SYARAT WAJIB PUASA RAMADHAN :
FASLUN. SYURUTHU WUJUBIHI KHOMSATU ASYYA’A, ISLAMUN, WA TAKLIFUN, WA ITHOQOTUN, WA SIHHATUN, WA IQOMATUN.
Syarat wajib puasa ramadhan ada lima perkara, yaitu:
1. Islam.
2. Taklif (dibebankan untuk berpuasa).
3. Kuat berpuasa.
4. Sehat.
5. Iqamah (tidak bepergian).
Syarah atau penjelasan:
Syarat wajibnya puasa ada lima. 1). Islam. 2).

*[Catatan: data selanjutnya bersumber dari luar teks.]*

Lemma listeners_free s :
  Inv s → propsStack s = [] →
  appearanceListener s = None ∧ appStateListener s = None
  ∧ appearanceSubs s = [] ∧ appStateSubs s = [].
Proof.
  intros Hinv Hnil.
  assert (appearanceListener s = None) as Ha by (by apply (inv_appearanceListener s Hinv)).
  assert (appStateListener s = None) as Hs by (by apply (inv_appStateListener s Hinv)).
  split_and!; [done..| |].
  - by rewrite (inv_appearanceSubs s Hinv), Ha.
  - by rewrite (inv_appStateSubs s Hinv), Hs.
Qed.

Lemma exec_eq op s : Inv s → exec op s = Some (tt, step op s).
Proof.
  intros Hinv. destruct op as [props|entry|entry props|c| |scheme|]; simpl.
  - unfold mbind, M_bind. by rewrite pushStackEntry_eq.
  - by apply popStackEntry_eq.
  - unfold mbind, M_bind. by rewrite replaceStackEntry_eq.
  - done.
  - by apply runImmediates_eq.
  - unfold notified, appearanceListenerBody, topColor. unfold_prims. simpl.
    fold (@mbind M _ unit unit). unfold_prims.
    destruct (last (propsStack s)) as [top|] eqn:Htop.
    + assert (propsStack s ≠ []) as Hne by (intros Hnil; by rewrite Hnil in Htop).
      destruct (listeners_held s Hinv Hne) as (l & l' & _ & _ & -> & _).
      simpl. unfold_prims. simpl. by rewrite Htop.
    + apply last_None in Htop.
      by destruct (listeners_free s Hinv Htop) as (_ & _ & -> & _).
  - unfold notified, appStateListenerBody, topColor. unfold_prims. simpl.
    destruct (last (propsStack s)) as [top|] eqn:Htop.
    + assert (propsStack s ≠ []) as Hne by (intros Hnil; by rewrite Hnil in Htop).
      destruct (listeners_held s Hinv Hne) as (l & l' & _ & _ & _ & ->).
      simpl. unfold_prims. simpl. by rewrite Htop.
    + apply last_None in Htop.
      by destruct (listeners_free s Hinv Htop) as (_ & _ & _ & ->).
Qed.

(** ** Facts about the two stack updates *)

Section StackUpdates.
Implicit Types stack : list ref.

Lemma spliced_absent entry stack : entry ∉ stack → spliced entry stack = stack.
Proof. intros Hnotin. unfold spliced. by rewrite (proj2 (indexOf_None _ _) Hnotin). Qed.

Lemma spliced_present entry stack :
  entry ∈ stack →
  ∃ l1 l2, stack = l1 ++ entry :: l2 ∧ (entry ∉ l1) ∧ spliced entry stack = l1 ++ l2.
Proof.
  intros Hin. destruct (indexOf_is_Some _ _ Hin) as [i Hi].
  destruct (indexOf_Some _ _ _ Hi) as (l1 & l2 & -> & -> & Hnotin).
  exists l1, l2. split_and!; [done..|].
  unfold spliced. rewrite Hi. apply delete_middle.
Qed.

Lemma spliced_elem_of entry stack x : x ∈ spliced entry stack → x ∈ stack.
Proof.
  unfold spliced. destruct (indexOf stack entry); [|done].
  apply list_elem_of_delete_inv.
Qed.

Lemma spliced_NoDup entry stack : NoDup stack → NoDup (spliced entry stack).
Proof.
  unfold spliced. destruct (indexOf stack entry); [|done].
  intros Hnd. eapply sublist_NoDup; [done|]. apply sublist_delete.
Qed.

Lemma spliced_gone entry stack : NoDup stack → entry ∉ spliced entry stack.
Proof.
  intros Hnd. destruct (decide (entry ∈ stack)) as [Hin|Hnotin].
  - destruct (spliced_present _ _ Hin) as (l1 & l2 & -> & Hl1 & ->).
    apply NoDup_app in Hnd as (_ & Hdisj & Hnd2).
    apply NoDup_cons in Hnd2 as [Hl2 _].
    rewrite elem_of_app. tauto.
  - by rewrite spliced_absent.
Qed.

Lemma overwritten_absent entry newEntry stack :
  entry ∉ stack → overwritten entry newEntry stack = stack.
Proof. intros Hnotin. unfold overwritten. by rewrite (proj2 (indexOf_None _ _) Hnotin). Qed.

Lemma overwritten_present entry newEntry stack :
  entry ∈ stack →
  ∃ l1 l2, stack = l1 ++ entry :: l2 ∧ (entry ∉ l1)
           ∧ overwritten entry newEntry stack = l1 ++ newEntry :: l2.
Proof.
  intros Hin. destruct (indexOf_is_Some _ _ Hin) as [i Hi].
  destruct (indexOf_Some _ _ _ Hi) as (l1 & l2 & -> & -> & Hnotin).
  exists l1, l2. split_and!; [done..|].
  unfold overwritten. rewrite Hi.
  rewrite insert_app_r_alt by lia. by rewrite Nat.sub_diag.
Qed.

Lemma overwritten_length entry newEntry stack :
  length (overwritten entry newEntry stack) = length stack.
Proof.
  unfold overwritten. destruct (indexOf stack entry); [|done]. apply length_insert.
Qed.

Lemma overwritten_elem_of entry newEntry stack x :
  x ∈ overwritten entry newEntry stack → x = newEntry ∨ x ∈ stack.
Proof.
  destruct (decide (entry ∈ stack)) as [Hin|Hnotin].
  - destruct (overwritten_present _ newEntry _ Hin) as (l1 & l2 & -> & _ & ->).
    rewrite !elem_of_app, !elem_of_cons. tauto.
  - rewrite overwritten_absent by done. tauto.
Qed.

Lemma overwritten_NoDup entry newEntry stack :
  NoDup stack → newEntry ∉ stack → NoDup (overwritten entry newEntry stack).
Proof.
  intros Hnd Hnew. destruct (decide (entry ∈ stack)) as [Hin|Hnotin].
  - destruct (overwritten_present _ newEntry _ Hin) as (l1 & l2 & -> & _ & ->).
    revert Hnd Hnew. rewrite !NoDup_app, !NoDup_cons, !elem_of_app, !elem_of_cons.
    intros (Hnd1 & Hdisj & Hl2 & Hnd2) Hnew. split_and!; [done| |tauto|done].
    intros x Hx. rewrite elem_of_cons. intros [-> | Hx2]; [tauto|].
    apply (Hdisj x Hx). rewrite elem_of_cons. tauto.
  - by rewrite overwritten_absent.
Qed.

Lemma overwritten_gone entry newEntry stack :
  NoDup stack → entry ≠ newEntry → entry ∉ overwritten entry newEntry stack.
Proof.
  intros Hnd Hne. destruct (decide (entry ∈ stack)) as [Hin|Hnotin].
  - destruct (overwritten_present _ newEntry _ Hin) as (l1 & l2 & -> & Hl1 & ->).
    apply NoDup_app in Hnd as (_ & _ & Hnd2).
    apply NoDup_cons in Hnd2 as [Hl2 _].
    rewrite elem_of_app, elem_of_cons. tauto.
  - by rewrite overwritten_absent.
Qed.

End StackUpdates.

(** ** The invariant is preserved *)

Lemma init_Inv scheme : Inv (init scheme).
Proof.
  split; simpl; try done.
  - unfold defaultProps. lia.
  - intros r Hr. apply lookup_singleton_ne. unfold defaultProps. lia.
  - intros r Hr. by apply elem_of_nil in Hr.
  - apply NoDup_nil_2.
  - by left.
  - intros r Hr. by apply elem_of_nil in Hr.
Qed.

Lemma scheduled_Inv s :
  defaultProps < fresh s →
  (∀ r, fresh s ≤ r → heap s !! r = None) →
  (∀ r, r ∈ propsStack s → defaultProps < r ∧ r < fresh s) →
  NoDup (propsStack s) →
  appearanceSubs s = option_list (appearanceListener s) →
  appStateSubs s = option_list (appStateListener s) →
  (appearanceListener s = None ↔ propsStack s = []) →
  (appStateListener s = None ↔ propsStack s = []) →
  Inv (scheduled s).
Proof.
  intros Hd Hh Hst Hnd Has Hss Hal Hsl. split; simpl; try done.
  - lia.
  - intros r Hr. apply Hh. lia.
  - intros r Hr. apply Hst in Hr. lia.
  - by right.
  - intros i Hi. apply list_elem_of_singleton in Hi. lia.
Qed.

Tertaklif. Artinya seseorang sudah baligh dan berakal. Ada pengecualian orang-orang yang tidak diwajibkan berpuasa yaitu anak kecil, orang gila, orang yang terserang penyakit epilepsi, dan mabuk. Karena mereka belum tertaklif.
3). Mampu melaksanakan puasa. Maka tidak wajib puasa bagi orang yang tidak mampu melaksanakan puasa, seperti orang yang sudah tua rentah atau orang sakit yang tidak mampu berpuasa.
4). Sehat. Sehingga tidak diwajibkan berpuasa bagi orang sakit.
5). Berdiam diri di rumah. Artinya bagi orang yang sedang melakukan bepergian jauh tidak diwajibkan berpuasa alias oleh berbuka.
Dalil ayat al-Quran yang menjelaskan syarat dan ada beberapa keadaan yang diperbolehkan berbuka puasa atau tidak diwajibkan berpuasa, tapi wajib diqadha pada hari-hari yang lain atau dengan membayar fidyah. Allah berfirman:
أَيَّامًا مَعْدُودَاتٍ فَمَنْ كَانَ مِنْكُمْ مَرِيضًا أَوْ عَلَى سَفَرٍ فَعِدَّةٌ مِنْ أَيَّامٍ أُخَرَ وَعَلَى الَّذِينَ يُطِيقُونَهُ فِدْيَةٌ طَعَامُ مِسْكِينٍ فَمَنْ تَطَوَّعَ خَيْرًا فَهُوَ خَيْرٌ لَهُ وَأَنْ تَصُومُوا خَيْرٌ لَكُمْ إِنْ كُنْتُمْ تَعْلَمُونَ
(Yaitu) beberapa hari tertentu. Maka barang siapa diantara kamu sakit atau dalam perjalanan (lalu tidak berpuasa), maka (wajib menggati atau qadha) sebanyak hari (yang dia tidak berpuasa itu) pada hari-hari yang lain. Dan bagi orang yang berat menjalankannya, wajib membayar fidyah, yaitu memberi makan orang miskin. Tetapi barang siapa yang dengan kerelaan hati mengerjakan kebajikan, maka ia lebih baik baginya, dan puasamu itu lebih baik bagimu jika kamu mengetahui. (SQ. Al-Baqarah: 184)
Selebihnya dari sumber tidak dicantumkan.